En définitive, l'Etat doit être reconstruit par l'extension des canaux de transmission du pouvoir central. Pour que l'Etat soit fort, les préfectures et les tribunaux doivent être le plus près possible du citoyen tout en veillant à ce que l'inertie du système soit le plus faible possible. De cette manière , l'Etat pourrait assumer pleinement son rôle de moteur du développement économique et social du pays.

Mais le prestige de l'Etat passe aussi par le changement d'attitude des personnes qui sont censées le diriger.
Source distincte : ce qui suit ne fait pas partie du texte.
(* ===== verification/Tools.v ===== *)
(** * Supporting code around external libraries

    [common/numa_utils.{hpp,cpp}] over libnuma, [logging/async_logger.{hpp,cpp}] over
    spdlog, the life of a [market_data/replay/pcap_replay_reader.{hpp,cpp}] over libpcap,
    and the program [tools/itch/itch_sender.cpp] over sockets.

    The libraries are not part of the repository: an [Oracle] is any state that answers
    calls, and every call is logged with its answer.  What these components promise is how
    they use the libraries, so their theorems are about the log, for every oracle. *)

From Stdlib Require Import String.
From S2P Require Import Prelude Types Text Consumer Wire Ouch Packets Itch Replay.

(** ** Calls to a library *)

Class Oracle (W C R : Type) : Type := oracle : W -> C -> R * W.

Record Ext (W C R : Type) : Type := mkExt { ext_world : W; ext_log : list (C * R) }.
Arguments mkExt {W C R}.
Arguments ext_world {W C R}.
Arguments ext_log {W C R}.

Definition ask {W C R} `{!Oracle W C R} (c : C) (e : Ext W C R) : R * Ext W C R :=
  let '(r, w) := oracle (ext_world e) c in (r, mkExt w (ext_log e ++ [(c, r)])).

(** A call adds itself to the log. *)
Lemma ask_log {W C R} `{!Oracle W C R} (c : C) (e : Ext W C R) r e' :
  ask c e = (r, e') -> ext_log e' = ext_log e ++ [(c, r)].
Proof. unfold ask. destruct (oracle _ _) as [r' w']. by intros [= <- <-]. Qed.
Lemma sublist_snoc {A} (l k : list A) x : l `sublist_of` k -> l ++ [x] `sublist_of` k ++ [x].
Proof. intros H. by apply sublist_app. Qed.

Lemma sublist_full {A} (l k : list A) : l `sublist_of` k -> (length k <= length l)%nat -> l = k.
Proof.
  induction 1 as [|x l k Hs IH|x l k Hs IH]; cbn; intros Hl; [done|f_equal; apply IH; lia|].
  apply sublist_length in Hs. lia.
Qed.

Section inv.
Context (messages : list bytes) (consumer : E).
Context (Hsize : Z.of_nat (length messages) < 2 ^ 64).
Abbreviation inv := (run_inv messages consumer).

Lemma run_inv_start file :
  framed_file file messages -> all_bytes file -> inv (replay_start file consumer).
Proof.
  intros Hfile Hbytes. constructor; cbn; try done.
  - eapply rtc_l; [by apply step_start|]. apply rtc_refl.
  - exists messages. split; [done|]. by exists file.
Qed.

(** A message that is read: its event, if any, goes through [submit]. *)
Lemma read_inv r message rest todo :
  inv r -> run_phase r = Reading -> messages = run_read r ++ message :: todo ->
  framed_file rest todo -> all_bytes rest -> all_bytes message ->
  exists pipe k, replay_dispatch little message (run_pipe r) (run_replayed r) = Some (pipe, k) /\
    inv (mkRun (good_stream rest) message k Reading pipe (run_read r ++ [message])).
Proof.
  intros [Hp Hm _ Ha Hk Hs] Eph Em Hf Hb Hmb. rewrite Eph in Hm. destruct Hm as [Hm Hr].
  rewrite replay_dispatch_spec by done. unfold replay_one. cbn [fst snd].
  assert (exists todo', messages = (run_read r ++ [message]) ++ todo' /\
    exists rest', good_stream rest = good_stream rest' /\ framed_file rest' todo' /\ all_bytes rest')
    as Hread by (exists todo; split; [by rewrite <- app_assoc|by exists rest]).
  destruct (itch_event message) as [event|] eqn:Eev.
  - pose proof (submit_pipe (run_pipe r) event) as Hsub.
    pose proof (step_submit (run_pipe r) event Hm) as Hstep.
    change (event_submit (run_pipe r) event) with (MarketDataPipeline_submit (run_pipe r) event).
    destruct (MarketDataPipeline_submit (run_pipe r) event) as [ok pipe]. cbn [snd] in Hstep.
    destruct Hsub as (Em' & Er' & Es' & Ea').
    do 2 eexists. split; [done|]. constructor; cbn.
    + eapply rtc_r; [exact Hp|exact Hstep].
    + by rewrite Em', Er'.
    + exact Hread.
    + rewrite omap_app. cbn. rewrite Eev, Ea'. destruct ok; [by apply sublist_snoc|].
      by apply sublist_inserts_r.
    + rewrite Ea'. destruct ok; [|done]. rewrite length_app. cbn. rewrite wrap_small; [lia|].
      pose proof (sublist_length _ _ Ha) as Hl. pose proof (length_omap_le itch_event (run_read r)) as Ho.
      apply (f_equal length) in Em. rewrite length_app in Em. cbn in Em. lia.
    + by rewrite Es'.
  - do 2 eexists. split; [done|]. constructor; cbn; try done.
    rewrite omap_app. cbn. by rewrite Eev, app_nil_r.
Qed.
(** What the runtime with the pipeline [pipe] has traded, and what becomes of it at an
    exchange that reads what its transport has put on the wire. *)
Definition exchanged (pipe : MarketDataPipeline (E := option (TradingConsumer T))) : Prop :=
  admissible_run [] (consumed_ pipe) -> Z.of_nat (length (consumed_ pipe)) < 2 ^ 50 ->
  let intents := trading_intents (consumed_ pipe) in
  exists c results,
    consumer_ pipe = Some c /\
    gateway_run (mkGateway RiskManager_new (mkOuchExecutionSink transport 1)) intents =
      Some (results, sc_intentSink_ c) /\
    (undisturbed results ->
     let position := currentPosition (riskManager_ (sc_intentSink_ c)) 1001 in
     Z.abs position <= MaxPosition /\
     served_by_exchange (passed intents results) (wire (transport_ (executionSink_ (sc_intentSink_ c)))) position).

Lemma fed_exchanged std_hash base pipe :
  transport_total T -> wire transport = [] -> fed std_hash base transport pipe -> exchanged pipe.
Proof.
  intros Ht Hw Hfed Hadm Hsize.
  destruct (trading_pipeline _ _ _ _ Ht Hfed Hadm) as (c & results & Ec & _ & _ & Htd & Eg & Hpos).
  intros intents. fold intents in Htd, Eg, Hpos.
  exists c, results. split; [done|]. split; [done|]. intros Hu position. destruct (Hpos 1001) as (Hp & Hm & _).
  split; [unfold position; by rewrite Hp|]. intros fuel s fd ssl e Hc Hh Hf Hpeer.
  destruct (gateway_run_sink _ _ _ _ Eg Hu) as (oks & Es & Hok). cbn [executionSink_] in Es.
  pose proof (passed_length intents results) as Hlp.
  pose proof (book_intents_length (micro_decision runtime_strategy) (consumed_ pipe) [] no_excess : (length intents <= _)%nat).
  destruct (intents_delivered ehash (EventDispatcher_publish []) ebase (passed intents results)
    (mkOuchExecutionSink transport 1) (executionSink_ (sc_intentSink_ c)) oks fuel s fd ssl e)
    as (b & s' & e' & new & ids & st & resps & E & Hl & D); try done.
  { by apply tradeable_submittable, passed_forall. }
  { unfold Sequencer_init, DefaultOrderCapacity. lia. }
  exists b, s', e', new, ids, st, resps. split_and!; [done..|]. intros -> Hall.
  pose proof (dl_all _ _ _ _ _ _ _ _ _ _ _ _ _ D Hall) as Hlen.
  pose proof (delivered_ids _ _ _ _ _ _ _ _ _ _ _ _ D Hlen) as Hn.
  destruct (dl_spec _ _ _ _ _ _ _ _ _ _ _ _ _ D) as [trades Er].
  rewrite <- (proj1 (dl_length _ _ _ _ _ _ _ _ _ _ _ _ _ D)), take_ge in Er by lia.
  rewrite (exchange_balance _ intents results _ _ _ Htd Er Hn Hlen). by symmetry.
Qed.
End system.

(** C25: Market data reaches the exchange's book as orders.  Let the trading runtime run
    from a replay file or live, whatever the interleaving of its threads, over a transport
    that returns and keeps the transport laws.  Then, as long as the events consumed are
    admissible and no send has failed: the intents are exactly the strategy's orders on the
    reconstructed books, and the position of the risk manager is at most 500 units either
    way.  And let a new exchange's server have a new connection on which nothing but the
    bytes the runtime has put on the wire can arrive, in reads of any sizes.  Then serving it
    returns, given fuel for the peer's data and one response; the exchange's book is the one
    price-time priority gives for those of the intents the risk manager let through whose
    frames have arrived, with their sides, prices and quantities and in their order; each of
    them is answered by one Accepted message that decodes to them; and when all bytes have
    arrived and the connection is kept, what buys exceed sells by in the exchange's book is
    the position the runtime's risk manager has recorded. *)
Theorem market_data_reaches_the_exchange_book :
  forall (T : Type) (send : OuchTransport T) (laws : TransportLaws T) (W : Type) (world : World W)
    (world_laws : WorldLaws W) (quiescent : Quiescent W) (std_hash ehash : Z -> Z) (base ebase : Z)
    (transport : T) (little : bool),
  transport_total T -> wire transport = [] ->
  (forall (file : bytes) (messages : list bytes) (r : ReplayRun),
     framed_file file messages -> all_bytes file -> Z.of_nat (length messages) < 2 ^ 64 ->
     rtc (replay_step (EventConsumer0 := trading_consumer std_hash) little)
       (replay_start file (Some (TradingRuntime_new base transport))) r ->
     exchanged laws transport (W := W) ehash ebase (run_pipe r)) /\
  (forall (nic : rte_mbuf -> Prop) (r : LiveRun),
     (forall packet, nic packet -> well_received packet) ->
     rtc (live_step (EventConsumer0 := trading_consumer std_hash) little nic)
       (live_start (MarketDataPipeline_start
          (MarketDataPipeline_new (Some (TradingRuntime_new base transport))))) r ->
     exists pipe, rx_sink (live_rx r) = Some pipe /\ exchanged laws transport (W := W) ehash ebase pipe).
Proof.
  intros T send laws W world world_laws quiescent std_hash ehash base ebase transport little Ht Hw. split.
  - intros file messages r Hf Hb Hsize Hr. by eapply fed_exchanged, replay_fed.
  - intros nic r Hnic Hr. destruct (live_fed _ _ _ _ _ _ Hnic Hr) as (pipe & Es & Hfed).
    exists pipe. split; [exact Es|]. by eapply fed_exchanged.
Qed.

(** The sample file over TLS: the runtime buys 10 at 99, and the exchange reads the order
    in pieces of ten bytes. *)
Definition system_send : OuchTransport (TlsOuchTransport * Env ToyWorld) := TlsTransport 60.

Definition system_transport : TlsOuchTransport * Env ToyWorld :=
  (mkTlsOuchTransport [] 9000 [] 5 1 3, mkEnv (mkToyWorld [] 0) []).

Definition system_run : option ReplayRun :=
  replay_schedule (EventConsumer0 := trading_consumer (OuchTransport0 := system_send) (fun k => k)) true demo_schedule
    (replay_start (generate_sample_itch_replay true) (Some (TradingRuntime_new 0 system_transport))).

Definition system_bytes : bytes :=
  Eval vm_compute in default [] (r ← system_run; c ← consumer_ (run_pipe r);
    Some (sent_on (Tls 3) (env_log (transport_ (executionSink_ (sc_intentSink_ c))).2))).

Definition system_server : ExchangeTcpServer (Engine ExchangeEnv) :=
  set_client (ExchangeTcpServer_new 0 1001 (runtime_engine 0) [] []) 7 (ClientState_new 0 true).

Definition system_env : Env PeerWorld := mkEnv (mkPeerWorld (Tcp 7) (mkToyWorld system_bytes 1)) [].

Definition system_served : option ((bool * ExchangeTcpServer (Engine ExchangeEnv)) * Env PeerWorld) :=
  ExchangeTcpServer_handleClientReadable (OuchHandler0 := runtime_handler (fun k => k)) 200 200 system_server 7 system_env.

Lemma system_served_run :
  (fun r => (r.1.1, received_on (Tcp 7) (env_log r.2))) <$> system_served = Some (true, system_bytes).
Proof. vm_compute. reflexivity. Qed.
La préservation de l'avenir nous le recommande vivement car s'il est admis que le marché - au sens mondial - va devenir très important d'ici peu, si ça ne l'est déjà, il est scandaleux de voir dans les journaux des hommes politiques comme Rabevohitra dire "...on ne peut rien contre le marché..." il sous entend qu'il faut se plier aux règles imposées par le marché quoi qu'il nous en coûte, en l'occurrence, il s'exprimait ainsi pour défendre le flottement de la monnaie, en dépit du bon sens. C'est justement contre ce genre de démission qu'il faut lutter car on ne met pas face à face le paysan malgache et la firme multinationale sans vouer le premier à une mort certaine. Le rôle de l'Etat est précisément de servir de tampon entre les entrepreneurs malgache, encore faibles - et la réalité du marché internationale où les faibles sont impitoyablement détruits par les forts. Les règles y sont en grande partie établies par les plus influents.

Si le protectionnisme systématique est à bannir, la naissance et le développement des secteurs économiques malgaches devraient s'accompagner de protections dégressives, et cela seul l'Etat a le pouvoir de le faire.

Fanantenandrainy Ratsimbazafy. Paris, 31 octobre 1996.